If eligibility is acquired, the amount a family can receive from the EITC varies based on circumstances. The most telling factor is the number of children in the family. A family with zero children receives up to $464, while a family with three children receives up to $5,751, a difference of over $900 per person. Single mothers benefit the most, which discourages marriage. The EITC should be revamped, as suggested by Manhattan Institute senior fellow Scott Winship, to benefit all qualified workers equally, to promote planned and marital childbearing.

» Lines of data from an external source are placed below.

(** Drafts that differ in the order, the repetition and the spelling of what
    they list. *)
Record same_scope (d d' : TaskCharterDraft) : Prop := {
  same_id : td_charter_id d = td_charter_id d';
  same_issue : td_issue_number d = td_issue_number d';
  same_run : td_run_id d = td_run_id d';
  same_base : td_merge_base d = td_merge_base d';
  same_criteria : same_elements (td_acceptance_criteria d) (td_acceptance_criteria d');
  same_goals : same_elements (td_non_goals d) (td_non_goals d');
  same_subs : same_subsystems (td_subsystems d) (td_subsystems d');
  same_budget : td_budget d = td_budget d';
  same_caps : td_review_caps d = td_review_caps d';
  same_gates : same_elements (td_mandatory_gates d) (td_mandatory_gates d')
}.

Lemma same_subsystem_paths s s' : same_subsystem s s' -> canonical_paths s = canonical_paths s'.
Proof. intros [_ Hp]. by apply btree_set_ext. Qed.

Lemma canonical_subsystems_Forall2 l l' m :
  Forall2 same_subsystem l l' ->
  foldl add_subsystem m l =
  foldl add_subsystem m l'.
Proof.
  intros Hl. revert m. induction Hl as [|s s' l l' Hs Hl IH]; intros m; [done|]. cbn [foldl].
  unfold add_subsystem at 2 4. rewrite (same_subsystem_paths s s' Hs). destruct Hs as [-> _]. apply IH.
Qed.
(* ===== verification/ScopeMeasurement.v ===== *)
(** Measuring a patch against its charter and evaluating the measurement
    ([components/software_change/scope_control/measurement.rs],
    [measurement_control_files.rs], [measurement_dependency_diffs.rs],
    [evaluation.rs]).

    What git prints, what a file holds, what a pattern matches and how TOML
    parses are parameters; git and the work tree are asked anew at each call, so
    nothing is assumed to stand still between two of them. *)
From S2P Require Import Prelude Effects Text Digest RunPaths Ownership Host ScopeCharter.
From Stdlib Require Import Ascii.

(** ** Text *)

(** The UTF-8 encodings of the characters [char::is_whitespace] accepts. *)
Definition utf8_bytes (l : list Z) : string := foldr (fun z s => String (byte_of z) s) "" l.
Definition WHITE_SPACE : list string := utf8_bytes <$>
  ([[9]; [10]; [11]; [12]; [13]; [32]; [194; 133]; [194; 160]; [225; 154; 128]] ++
   ((fun z => [226; 128; z]) <$> [128; 129; 130; 131; 132; 133; 134; 135; 136; 137; 138; 168; 169; 175]) ++
   [[226; 129; 159]; [227; 128; 128]])%Z.

Fixpoint trim_start_of (fuel : nat) (white : list string) (s : string) : string :=
  match fuel with
  | O => s
  | S fuel =>
      match omap (fun w => strip_prefix w s) white with
      | s' :: _ => trim_start_of fuel white s'
      | [] => s
      end
  end.

(** [str::trim] *)
Definition trim (s : string) : string :=
  let s1 := trim_start_of (String.length s) WHITE_SPACE s in
  str_rev (trim_start_of (String.length s1) (str_rev <$> WHITE_SPACE) (str_rev s1)).
(** A patch of 500 lines at this head. *)
Definition patch_at (head : string) : PatchMeasurement :=
  mkMeasurement "base" head 1 2 500 0 1 0 2 "" ["src/core/a.rs"] ["core"] [].

Definition request_for (measurement_digest : string) : ScopeExpansionRequest :=
  mkRequest "r" "T" "digest" measurement_digest (patch_at "") (evaluate (patch_at "") sample_charter) [] 0.
Definition approval_of (measurement_digest : string) : ScopeExpansionResolution :=
  mkResolution "r" measurement_digest ScopeExpansionDecision.ApproveExpandedScope "because" 0.

Definition sample_history (head : string) : ReviewHistory :=
  mkHistory "r" [mkReviewScope InitialFull "base" "base" head [] [] [] "digest"] 0.

(** A codec that keeps what the examples look at. *)
#[local] Instance sample_codecs : ScopeCodecs := {|
  charter_serde := codec_of charter_id (fun _ => Ok sample_charter);
  status_serde := codec_of ss_digest (fun _ => Err "status");
  measurement_serde := codec_of pm_head_sha (fun b => Ok (patch_at b));
  request_serde := codec_of rq_measurement_digest (fun b => Ok (request_for b));
  resolution_serde := codec_of rs_measurement_digest (fun b => Ok (approval_of b));
  history_serde := codec_of (fun h => default "" (last_reviewed_head h)) (fun b => Ok (sample_history b));
  exhaustion_serde := codec_of ex_run_id (fun _ => Err "summary");
  snapshot_serde := codec_of ts_run_id (fun _ => Err "snapshot")
|}.

Definition request_scope (head : string) : M Files PersistenceError unit :=
  rq ← build_expansion_request "r" sample_charter (patch_at head) (evaluate (patch_at head) sample_charter);
  write_expansion_request "/art" rq.

Definition approve (head : string) : M Files PersistenceError ScopeGateOutcome :=
  write_expansion_resolution "/art" (approval_of (measurement_digest (patch_at head)));;
  check_scope_gate "/art" "r" sample_charter (patch_at head) (evaluate (patch_at head) sample_charter).

Definition overwritten (d : Files) : Files :=
  put_file (generation_request_path "/art/scope-control/r/scope-expansion-requests"
              (measurement_digest (patch_at "a"))) (mkFile "" 0) d.

(** The approval of a patch's latest request lets it pass.  When the patch moved
    on and came back, its own request is older than the other's, and writing it
    again leaves it so: no approval of the patch as it is can pass the gate. *)
Example reverted_patch_blocked :
  fst ((request_scope "a";; approve "a") (start no_files)) = Ok WithinBudgetWithPriorResolution /\
  fst ((request_scope "a";; request_scope "b";; request_scope "a";; approve "a") (start no_files)) =
    Ok OverBudgetNeedsRequest /\
  fst ((request_scope "a";; request_scope "b";; request_scope "a";; approve "b";;
        check_scope_gate "/art" "r" sample_charter (patch_at "a")
          (evaluate (patch_at "a") sample_charter)) (start no_files)) = Ok OverBudgetNeedsRequest.
Proof. by vm_compute. Qed.

Definition gate_request (head : string) : PreLaunchReviewRequest :=
  mkPreLaunch "r" head "base" ["src/core/a.rs"] [] "digest" sample_caps "now".

Definition launched (head : string) : M Files PersistenceError ReviewCheckOutcome :=
  pre_launch_review_gate "/art" (gate_request head).


Lemma scope_artifacts_immutable_witness :
  write_once (charter_path "/art/scope-control/r") /\
  let m := run_op (PersistCharter "/art" (sample_charter <| digest := "other" |>)) in
  let disk := put_file (charter_path "/art/scope-control/r") (mkFile "T" 7) no_files in
  file_at (charter_path "/art/scope-control/r") (w_db (snd (m (start disk)))) = Some (mkFile "T" 7).
Proof.
  split; [apply once_charter|]. cbv zeta.
  apply (scope_artifacts_immutable _ _ (mkFile "T" 7) (once_charter "/art/scope-control/r")). by vm_compute.
Defined.

Lemma review_rounds_bounded_witness :
  let h := empty_history "r" in
  let scope := mkReviewScope InitialFull "base" "base" "a" [] [] [] "digest" in
  review_step sample_caps h (append_review h "r" scope) /\
  within_caps sample_caps (append_review h "r" scope).
Proof.
  cbv zeta.
  assert (review_step sample_caps (empty_history "r") (append_review (empty_history "r") "r"
    (mkReviewScope InitialFull "base" "base" "a" [] [] [] "digest"))) as Hstep by by apply step_recorded.
  split; [exact Hstep|].
  refine (proj1 (review_rounds_bounded sample_caps _ _ _ (history_empty _ "r") Hstep)).
  by_computation.
Defined.

(** One failing look at the file and the history counts as empty: the first
    review is recorded again, over the rounds that were there. *)
Definition blink : Env := {|
  env_clock n := Z.of_nat n; env_fault n := bool_decide (n = 0); env_interrupt _ := false |}.

Example history_lost :
  let disk := put_file (review_history_path "/art" "r") (mkFile "a" 7) no_files in
  let counting := codec_of (fun h => pretty (Z.of_nat (length (reviews h)))) (fun b => Ok (sample_history b)) in
  let after env := content <$> file_at (review_history_path "/art" "r") (w_db (snd
    (@pre_launch_review_gate env _ counting _ "/art" (gate_request "b") (start disk)))) in
  after calm = Some "2" /\ after blink = Some "1".
Proof. by vm_compute. Qed.
End Examples.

Even the positive effects of the EITC are limited by regulations, such as the minimum wage. Recipients of the tax credit must be employed to receive the benefit, but minimum wage laws may prevent them from being hired in the first place. Using the EITC or a similar program to subsidize wages is preferable to minimum wage laws because the tax credit does not ban low-skilled workers from entering the job market. Instead of forcing businesses to pay employees more than they are worth, subsidizing wages attempts to provide a living wage without an increase in unemployment. In fact, the EITC encourages employment, making society more productive overall.

Free-market economists such as Milton Friedman supported the EITC, or something similar to it. Friedman’s version was called the Negative Income Tax (NIT), which guaranteed income for everyone, whether they had earned income or not. The NIT would provide a certain percentage of the living wage, depending on the income of the recipient. For example, with a rate of 50 percent, workers receive half of the difference between their income and the poverty line. If they make $10,000, and the poverty line is $15,000, they receive a wage subsidy of $2,500.

Critics of wage subsidies such as the NIT say that they will incentivize employers to push wages down, since the government will make up for it. This concern may be valid for the most low-skilled workers, but in most cases, employers pay their workers what they are worth. If an employer is willing to offer a higher wage, workers will change jobs. As people’s skills improve, their labor is worth more, and their base wage will rise, with or without a wage subsidy.

Some form of guaranteed basic income is preferable to means-tested welfare programs for several reasons. First, it encourages employment. The EITC does this directly, since the beneficiary must work to receive the credit. A wage subsidy such as the NIT also encourages employment, since workers only lose part of their subsidy by increasing their pre-tax income. Second, the implementation of a basic income program is much less costly than welfare programs. Far less bureaucracy is required to administer to a cash transfer than means-tested programs. Third, a tax credit or wage subsidy allows families to allocate resources more efficiently, rather than the government wasting money on programs families do not want or need.

The tax plans of presidential candidates and Senators Marco Rubio (R-FL) and Rand Paul (R-KY) both support the tax credit. They recognize the importance of the EITC to both supplement the incomes of and encourage employment for low-income families. Both plans not only cut tax rates, but also retain the EITC and the Child Tax Credit, further helping low-income families.

The Earned Income Tax Credit has been successful, but could be improved. The eligibility requirements should be reformed to reduce fraud, or simply overhauled and made universal. A system such as the Negative Income Tax could be a suitable replacement, but it should go hand-in-hand with reforming our welfare and entitlement programs.